Plaintiffs' briefing gives us no substantive argument as to what the scope of such a right might be or how other interests should be balanced against such a right.   Perhaps most important, nothing in the record indicates that the state sought to alter Rusty's medical program, other than an alleged inadvertent change in his methadone dosage.   Given the paucity of the plaintiffs' arguments and evidence on this point, we cannot find that plaintiffs have made an adequate showing of a deprivation of a constitutional right to direct Rusty's medical care.14

3. Conclusion

Having decided that the plaintiffs have adequately alleged that they suffered constitutional violations when the social workers entered their house without a warrant (Count 1), when they seized Rusty without a warrant (Count 3), and when they removed him without notice and a hearing (Count 5), we now consider whether the law was clearly established at the time the alleged violations occurred.

C. Whether the Rights Were Clearly Established Such that a Reasonable Person Would Understand that Her Conduct Violated the Law.

 “Despite their participation in this constitutionally impermissible conduct, the [defendants] may nevertheless be shielded from liability for civil damages if their actions did not violate ‘clearly established statutory or constitutional rights of which a reasonable person would have known.’ ”   Hope, 122 S.Ct. at 2515 (quoting Harlow v. Fitzgerald, 457 U.S. 800, 818, 102 S.Ct. 2727, 73 L.Ed.2d 396 (1982)).   Concerning the “clearly established law” requirement, the contours of the right must be sufficiently clear such that an objectively reasonable officer would understand that what she is doing violates that right.  Anderson v. Creighton, 483 U.S. 635, 639–40, 107 S.Ct. 3034, 97 L.Ed.2d 523 (1987).  “If the law was clearly established, the immunity defense ordinarily should fail, since a reasonably competent public official should know the law governing his conduct.”  Harlow, 457 U.S. at 818–19, 102 S.Ct. 2727 (emphasis added).

 “Nevertheless, if the official pleading the defense claims extraordinary circumstances and can prove that he neither knew nor should have known of the relevant legal standard, the defense should be sustained.”  Id. at 819, 102 S.Ct. 2727.   In other words, a civil rights defendant is “entitled to ‘fair warning’ that his conduct deprived his victim of a constitutional right.”  Hope, 122 S.Ct. at 2515 (emphasis added).15

 Thus, the touchstone of our inquiry is whether the “ ‘officers [were] on notice [that] their conduct [was] unlawful.’ ”  Id. (quoting Saucier, 533 U.S. at 206, 121 S.Ct. 2151).   Although the best indicium of “fair notice” is whether the law was clearly established at the time of the constitutional violation, Harlow makes clear that other factors may be relevant in determining the “objective reasonableness” of the state actor's conduct.  457 U.S. at 819, 102 S.Ct. 2727.

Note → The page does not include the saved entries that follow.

Definition messagetype_to_string (m : MessageType) : string :=
  match m with
  | Authorize => "Authorize"
  | AuthorizeResponse => "AuthorizeResponse"
  | BootNotification => "BootNotification"
  | BootNotificationResponse => "BootNotificationResponse"
  | CancelReservation => "CancelReservation"
  | CancelReservationResponse => "CancelReservationResponse"
  | CertificateSigned => "CertificateSigned"
  | CertificateSignedResponse => "CertificateSignedResponse"
  | ChangeAvailability => "ChangeAvailability"
  | ChangeAvailabilityResponse => "ChangeAvailabilityResponse"
  | ClearCache => "ClearCache"
  | ClearCacheResponse => "ClearCacheResponse"
  | ClearChargingProfile => "ClearChargingProfile"
  | ClearChargingProfileResponse => "ClearChargingProfileResponse"
  | ClearDisplayMessage => "ClearDisplayMessage"
  | ClearDisplayMessageResponse => "ClearDisplayMessageResponse"
  | ClearedChargingLimit => "ClearedChargingLimit"
  | ClearedChargingLimitResponse => "ClearedChargingLimitResponse"
  | ClearVariableMonitoring => "ClearVariableMonitoring"
  | ClearVariableMonitoringResponse => "ClearVariableMonitoringResponse"
  | CostUpdated => "CostUpdated"
  | CostUpdatedResponse => "CostUpdatedResponse"
  | CustomerInformation => "CustomerInformation"
  | CustomerInformationResponse => "CustomerInformationResponse"
  | DataTransfer => "DataTransfer"
  | DataTransferResponse => "DataTransferResponse"
  | DeleteCertificate => "DeleteCertificate"
  | DeleteCertificateResponse => "DeleteCertificateResponse"
  | FirmwareStatusNotification => "FirmwareStatusNotification"
  | FirmwareStatusNotificationResponse => "FirmwareStatusNotificationResponse"
  | Get15118EVCertificate => "Get15118EVCertificate"
  | Get15118EVCertificateResponse => "Get15118EVCertificateResponse"
  | GetBaseReport => "GetBaseReport"
  | GetBaseReportResponse => "GetBaseReportResponse"
  | GetCertificateStatus => "GetCertificateStatus"
  | GetCertificateStatusResponse => "GetCertificateStatusResponse"
  | GetChargingProfiles => "GetChargingProfiles"
  | GetChargingProfilesResponse => "GetChargingProfilesResponse"
  | GetCompositeSchedule => "GetCompositeSchedule"
  | GetCompositeScheduleResponse => "GetCompositeScheduleResponse"
  | GetDisplayMessages => "GetDisplayMessages"
  | GetDisplayMessagesResponse => "GetDisplayMessagesResponse"
  | GetInstalledCertificateIds => "GetInstalledCertificateIds"
  | GetInstalledCertificateIdsResponse => "GetInstalledCertificateIdsResponse"
  | GetLocalListVersion => "GetLocalListVersion"
  | GetLocalListVersionResponse => "GetLocalListVersionResponse"
  | GetLog => "GetLog"
  | GetLogResponse => "GetLogResponse"
  | GetMonitoringReport => "GetMonitoringReport"
  | GetMonitoringReportResponse => "GetMonitoringReportResponse"
  | GetReport => "GetReport"
  | GetReportResponse => "GetReportResponse"
  | GetTransactionStatus => "GetTransactionStatus"
  | GetTransactionStatusResponse => "GetTransactionStatusResponse"
  | GetVariables => "GetVariables"
  | GetVariablesResponse => "GetVariablesResponse"
  | Heartbeat => "Heartbeat"
  | HeartbeatResponse => "HeartbeatResponse"
  | InstallCertificate => "InstallCertificate"
  | InstallCertificateResponse => "InstallCertificateResponse"
  | LogStatusNotification => "LogStatusNotification"
  | LogStatusNotificationResponse => "LogStatusNotificationResponse"
  | MeterValues => "MeterValues"
  | MeterValuesResponse => "MeterValuesResponse"
  | NotifyChargingLimit => "NotifyChargingLimit"
  | NotifyChargingLimitResponse => "NotifyChargingLimitResponse"
  | NotifyCustomerInformation => "NotifyCustomerInformation"
  | NotifyCustomerInformationResponse => "NotifyCustomerInformationResponse"
  | NotifyDisplayMessages => "NotifyDisplayMessages"
  | NotifyDisplayMessagesResponse => "NotifyDisplayMessagesResponse"
  | NotifyEVChargingNeeds => "NotifyEVChargingNeeds"
  | NotifyEVChargingNeedsResponse => "NotifyEVChargingNeedsResponse"
  | NotifyEVChargingSchedule => "NotifyEVChargingSchedule"
  | NotifyEVChargingScheduleResponse => "NotifyEVChargingScheduleResponse"
  | NotifyEvent => "NotifyEvent"
  | NotifyEventResponse => "NotifyEventResponse"
  | NotifyMonitoringReport => "NotifyMonitoringReport"
  | NotifyMonitoringReportResponse => "NotifyMonitoringReportResponse"
  | NotifyReport => "NotifyReport"
  | NotifyReportResponse => "NotifyReportResponse"
  | PublishFirmware => "PublishFirmware"
  | PublishFirmwareResponse => "PublishFirmwareResponse"
  | PublishFirmwareStatusNotification => "PublishFirmwareStatusNotification"
  | PublishFirmwareStatusNotificationResponse => "PublishFirmwareStatusNotificationResponse"
  | ReportChargingProfiles => "ReportChargingProfiles"
  | ReportChargingProfilesResponse => "ReportChargingProfilesResponse"
  | RequestStartTransaction => "RequestStartTransaction"
  | RequestStartTransactionResponse => "RequestStartTransactionResponse"
  | RequestStopTransaction => "RequestStopTransaction"
  | RequestStopTransactionResponse => "RequestStopTransactionResponse"
  | ReservationStatusUpdate => "ReservationStatusUpdate"
  | ReservationStatusUpdateResponse => "ReservationStatusUpdateResponse"
  | ReserveNow => "ReserveNow"
  | ReserveNowResponse => "ReserveNowResponse"
  | Reset => "Reset"
  | ResetResponse => "ResetResponse"
  | SecurityEventNotification => "SecurityEventNotification"
  | SecurityEventNotificationResponse => "SecurityEventNotificationResponse"
  | SendLocalList => "SendLocalList"
  | SendLocalListResponse => "SendLocalListResponse"
  | SetChargingProfile => "SetChargingProfile"
  | SetChargingProfileResponse => "SetChargingProfileResponse"
  | SetDisplayMessage => "SetDisplayMessage"
  | SetDisplayMessageResponse => "SetDisplayMessageResponse"
  | SetMonitoringBase => "SetMonitoringBase"
  | SetMonitoringBaseResponse => "SetMonitoringBaseResponse"
  | SetMonitoringLevel => "SetMonitoringLevel"
  | SetMonitoringLevelResponse => "SetMonitoringLevelResponse"
  | SetNetworkProfile => "SetNetworkProfile"
  | SetNetworkProfileResponse => "SetNetworkProfileResponse"
  | SetVariableMonitoring => "SetVariableMonitoring"
  | SetVariableMonitoringResponse => "SetVariableMonitoringResponse"
  | SetVariables => "SetVariables"
  | SetVariablesResponse => "SetVariablesResponse"
  | SignCertificate => "SignCertificate"
  | SignCertificateResponse => "SignCertificateResponse"
  | StatusNotification => "StatusNotification"
  | StatusNotificationResponse => "StatusNotificationResponse"
  | TransactionEvent => "TransactionEvent"
  | TransactionEventResponse => "TransactionEventResponse"
  | TriggerMessage => "TriggerMessage"
  | TriggerMessageResponse => "TriggerMessageResponse"
  | UnlockConnector => "UnlockConnector"
  | UnlockConnectorResponse => "UnlockConnectorResponse"
  | UnpublishFirmware => "UnpublishFirmware"
  | UnpublishFirmwareResponse => "UnpublishFirmwareResponse"
  | UpdateFirmware => "UpdateFirmware"
  | UpdateFirmwareResponse => "UpdateFirmwareResponse"
  | AdjustPeriodicEventStream => "AdjustPeriodicEventStream"
  | AdjustPeriodicEventStreamResponse => "AdjustPeriodicEventStreamResponse"
  | AFRRSignal => "AFRRSignal"
  | AFRRSignalResponse => "AFRRSignalResponse"
  | BatterySwap => "BatterySwap"
  | BatterySwapResponse => "BatterySwapResponse"
  | ChangeTransactionTariff => "ChangeTransactionTariff"
  | ChangeTransactionTariffResponse => "ChangeTransactionTariffResponse"
  | ClearDERControl => "ClearDERControl"
  | ClearDERControlResponse => "ClearDERControlResponse"
  | ClearTariffs => "ClearTariffs"
  | ClearTariffsResponse => "ClearTariffsResponse"
  | ClosePeriodicEventStream => "ClosePeriodicEventStream"
  | ClosePeriodicEventStreamResponse => "ClosePeriodicEventStreamResponse"
  | GetCRL => "GetCRL"
  | GetCRLResponse => "GetCRLResponse"
  | GetDERControl => "GetDERControl"
  | GetDERControlResponse => "GetDERControlResponse"
  | GetPeriodicEventStream => "GetPeriodicEventStream"
  | GetPeriodicEventStreamResponse => "GetPeriodicEventStreamResponse"
  | GetTariffs => "GetTariffs"
  | GetTariffsResponse => "GetTariffsResponse"
  | NotifyAllowedEnergyTransfer => "NotifyAllowedEnergyTransfer"
  | NotifyAllowedEnergyTransferResponse => "NotifyAllowedEnergyTransferResponse"
  | NotifyDERAlarm => "NotifyDERAlarm"
  | NotifyDERAlarmResponse => "NotifyDERAlarmResponse"
  | NotifyDERStartStop => "NotifyDERStartStop"
  | NotifyDERStartStopResponse => "NotifyDERStartStopResponse"
  | NotifyPeriodicEventStream => "NotifyPeriodicEventStream"
  | NotifyPeriodicEventStreamResponse => "NotifyPeriodicEventStreamResponse"
  | NotifyPriorityCharging => "NotifyPriorityCharging"
  | NotifyPriorityChargingResponse => "NotifyPriorityChargingResponse"
  | NotifySettlement => "NotifySettlement"
  | NotifySettlementResponse => "NotifySettlementResponse"
  | OpenPeriodicEventStream => "OpenPeriodicEventStream"
  | OpenPeriodicEventStreamResponse => "OpenPeriodicEventStreamResponse"
  | PullDynamicScheduleUpdate => "PullDynamicScheduleUpdate"
  | PullDynamicScheduleUpdateResponse => "PullDynamicScheduleUpdateResponse"
  | ReportDERControl => "ReportDERControl"
  | ReportDERControlResponse => "ReportDERControlResponse"
  | RequestBatterySwap => "RequestBatterySwap"
  | RequestBatterySwapResponse => "RequestBatterySwapResponse"
  | SetDefaultTariff => "SetDefaultTariff"
  | SetDefaultTariffResponse => "SetDefaultTariffResponse"
  | SetDERControl => "SetDERControl"
  | SetDERControlResponse => "SetDERControlResponse"
  | UpdateDynamicSchedule => "UpdateDynamicSchedule"
  | UpdateDynamicScheduleResponse => "UpdateDynamicScheduleResponse"
  | UsePriorityCharging => "UsePriorityCharging"
  | UsePriorityChargingResponse => "UsePriorityChargingResponse"
  | VatNumberValidation => "VatNumberValidation"
  | VatNumberValidationResponse => "VatNumberValidationResponse"
  | InternalError => "InternalError"
  end.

1. Whether the law was “clearly established.”

 The law is clearly established when a Supreme Court or Tenth Circuit decision is on point, or if the clearly established weight of authority from other courts shows that the right must be as plaintiff maintains.   Farmer v. Perrill, 288 F.3d 1254, 1259 (10th Cir.2002).  “Although earlier cases involving ‘fundamentally similar’ facts can provide especially strong support for a conclusion that the law is clearly established, they are not necessary to such a finding.”  Hope, 122 S.Ct. at 2516.16

a. Plaintiffs' Fourth Amendment claims (Counts 1 and 3)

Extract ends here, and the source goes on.